Data in Brief (Dec 2021)
The first transcriptome sequencing and data analysis of the Javan mahseer (Tor tambra)
Abstract
The Javan mahseer (Tor tambra) is one of the most valuable freshwater fish found in Tor species. To date, other than mitogenomic data (BioProject: PRJNA422829), genomic and transcriptomic resources for this species are still lacking which is crucial to understand the molecular mechanisms associated with important traits such as growth, immune response, reproduction and sex determination.

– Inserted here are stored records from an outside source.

(** With a source attached and a positive bitrate the estimator completes,
    provided the fill level it computes in the known-duration branch fits
    an [int16_t]. *)
Lemma getCacheRemaining_completes cfg env p :
  mDataSource p <> None -> 0 < mBitrate p ->
  (snd (env_approxDataRemaining env) = false -> 0 < mDurationUsec p ->
   cacheFill (Int.to_uint32 (getPositionUsec p))
     (Z.quot (Int.to_int64 (fst (env_approxDataRemaining env) * 8000000))
        (mBitrate p))
     (mDurationUsec p) <> None) ->
  exists r p' e, getCacheRemaining cfg env p = Done (r, p', e).
Proof.
  intros Hds Hb Hf. unfold getCacheRemaining. unfold_m.
  destruct (mDataSource p) as [ds |]; [| congruence].
  assert (B1 : (0 <=? mBitrate p) = true) by (apply Z.leb_le; lia).
  assert (B2 : (mBitrate p =? 0) = false) by (apply Z.eqb_neq; lia).
  rewrite B1, B2.
  destruct (snd (env_approxDataRemaining env)).
  - psimpl.
    repeat match goal with
      | |- context [if ?c then _ else _] => destruct c
      end; do 3 eexists; reflexivity.
  - destruct (0 <? mDurationUsec p) eqn:D.
    + specialize (Hf eq_refl (proj1 (Z.ltb_lt _ _) D)).
      destruct (cacheFill _ _ _) as [f |]; [| congruence]. psimpl.
      repeat match goal with
        | |- context [if ?c then _ else _] => destruct c
        end; do 3 eexists; reflexivity.
    + psimpl.
      repeat match goal with
        | |- context [if ?c then _ else _] => destruct c
        end; do 3 eexists; reflexivity.
Qed.

Lemma cacheTrace_nth cfg envs : forall p ps i env q,
  cacheTrace cfg envs p = Done ps ->
  nth_error envs i = Some env -> nth_error ps i = Some q ->
  exists p0 r e, getCacheRemaining cfg env p0 = Done (r, q, e).
Proof.
  induction envs as [| env0 envs IH]; intros p ps i env q H He Hq.
  - destruct i; cbn in He; discriminate He.
  - cbn [cacheTrace] in H.
    destruct (getCacheRemaining cfg env0 p) as [[[r1 p1] e1] |] eqn:G;
      [| discriminate].
    destruct (cacheTrace cfg envs p1) as [ps1 |] eqn:T; [| discriminate].
    injection H as <-. destruct i as [| i].
    + cbn in He, Hq. injection He as <-. injection Hq as <-. eauto.
    + cbn in He, Hq. eapply IH; eassumption.
Qed.

(** What an estimation that does not observe end-of-stream stores: the
    status comes from the thresholds of the branch taken; the fill level is
    computed on the known-duration branch only and is left as it was on the
    other. *)
Lemma getCacheRemaining_no_eos cfg env p r p' e :
  getCacheRemaining cfg env p = Done (r, p', e) ->
  snd (env_approxDataRemaining env) = false ->
  let dataRemaining := fst (env_approxDataRemaining env) in
  let dataRemainingUs :=
    Z.quot (Int.to_int64 (dataRemaining * 8000000)) (mBitrate p) in
  (0 < mDurationUsec p ->
     mCacheStatus p' =
       classify (DURATION_CACHED_HIGH_US cfg) (DURATION_CACHED_MED_US cfg)
         (DURATION_CACHED_LOW_US cfg) dataRemainingUs
     /\ cacheFill (Int.to_uint32 (getPositionUsec p)) dataRemainingUs
          (mDurationUsec p) = Some (mCacheFill p'))
  /\ (mDurationUsec p <= 0 ->
      mCacheStatus p' =
        classify (SIZE_CACHED_HIGH_BYTES cfg) (SIZE_CACHED_MED_BYTES cfg)
          (SIZE_CACHED_LOW_BYTES cfg) dataRemaining
      /\ mCacheFill p' = mCacheFill p).
Proof.
  unfold getCacheRemaining. unfold_m. intros H E. rewrite E in H.
  cbv zeta.
  repeat (split_match; done_inv; try discriminate); psimpl;
    repeat match goal with
      | K : (0 <? _) = true |- _ => apply Z.ltb_lt in K
      | K : (0 <? _) = false |- _ => apply Z.ltb_ge in K
      end;
    (split; intros D; try lia; split; reflexivity || assumption).
Qed.

(** C2 (amended). Every estimation that observes end-of-stream, with a
    source attached and a positive bitrate, completes and leaves
    [mCacheFill = 1000] and [mCacheStatus = kStatusHigh]; in every run of
    estimations this holds after each estimation that observes
    end-of-stream, so the fill level does not decrease from one such
    estimation to the next.  An estimation that does not observe
    end-of-stream recomputes the status from its inputs, whatever was
    stored before; it recomputes the fill level as well when the duration is
    known, and leaves the stored fill level as it was when the duration is
    not known. *)
Theorem eos_fill_is_1000 (cfg : Config) :
  (forall env p,
      mDataSource p <> None -> 0 < mBitrate p ->
      snd (env_approxDataRemaining env) = true ->
      exists p' e,
        getCacheRemaining cfg env p = Done ((kStatusHigh, true), p', e)
        /\ mCacheFill p' = 1000 /\ mCacheStatus p' = kStatusHigh)
  /\ (forall envs p ps i env q,
        cacheTrace cfg envs p = Done ps ->
        nth_error envs i = Some env ->
        snd (env_approxDataRemaining env) = true ->
        nth_error ps i = Some q ->
        mCacheFill q = 1000 /\ mCacheStatus q = kStatusHigh)
  /\ (forall envs p ps i env env' q q',
        cacheTrace cfg envs p = Done ps ->
        nth_error envs i = Some env -> nth_error envs (S i) = Some env' ->
        snd (env_approxDataRemaining env) = true ->
        snd (env_approxDataRemaining env') = true ->
        nth_error ps i = Some q -> nth_error ps (S i) = Some q' ->
        mCacheFill q <= mCacheFill q')
  /\ (forall env p r p' e,
        getCacheRemaining cfg env p = Done (r, p', e) ->
        snd (env_approxDataRemaining env) = false ->
        let dataRemaining := fst (env_approxDataRemaining env) in
        let dataRemainingUs :=
          Z.quot (Int.to_int64 (dataRemaining * 8000000)) (mBitrate p) in
        (0 < mDurationUsec p ->
           mCacheStatus p' =
             classify (DURATION_CACHED_HIGH_US cfg) (DURATION_CACHED_MED_US cfg)
               (DURATION_CACHED_LOW_US cfg) dataRemainingUs
           /\ cacheFill (Int.to_uint32 (getPositionUsec p)) dataRemainingUs
                (mDurationUsec p) = Some (mCacheFill p'))
        /\ (mDurationUsec p <= 0 ->
            mCacheStatus p' =
              classify (SIZE_CACHED_HIGH_BYTES cfg) (SIZE_CACHED_MED_BYTES cfg)
                (SIZE_CACHED_LOW_BYTES cfg) dataRemaining
            /\ mCacheFill p' = mCacheFill p)).
Proof.
  assert (A : forall envs p ps i env q,
             cacheTrace cfg envs p = Done ps ->
             nth_error envs i = Some env ->
             snd (env_approxDataRemaining env) = true ->
             nth_error ps i = Some q ->
             mCacheFill q = 1000 /\ mCacheStatus q = kStatusHigh).
  { intros envs p ps i env q T He Heos Hq.
    destruct (cacheTrace_nth _ _ _ _ _ _ _ T He Hq) as (p0 & r & e & G).
    apply getCacheRemaining_eos_result in G; tauto. }
  split; [| split; [| split]].
  - intros env p Hds Hb He. apply getCacheRemaining_eos; assumption.
  - exact A.
  - intros envs p ps i env env' q q' T He He' Heos Heos' Hq Hq'.
    destruct (A _ _ _ _ _ _ T He Heos Hq) as [F _].
    destruct (A _ _ _ _ _ _ T He' Heos' Hq') as [F' _].
    lia.
  - intros env p r p' e G Heos.
    exact (getCacheRemaining_no_eos _ _ _ _ _ _ G Heos).
Qed.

For the first time, we sequenced the transcriptome from a whole juvenile fish using Illumina NovaSEQ6000 generating raw paired-end reads. De novo transcriptome assembly generated a draft transcriptome (BUSCO5 completeness of 91.2% [Actinopterygii_odb10 database]) consisting of 259,403 putative transcripts with a total and N50 length of 333,881,215 bp and 2283 bp, respectively. A total count of 77,503 non-redundant protein coding sequences were predicted from the transcripts and used for functional annotation. We mapped the predicted proteins to 304 known KEGG pathways with signal transduction cluster having the highest representation followed by immune system and endocrine system. In addition, transcripts exhibiting significant similarity to previously published growth-and immune-related genes were identified which will facilitate future molecular breeding of Tor tambra.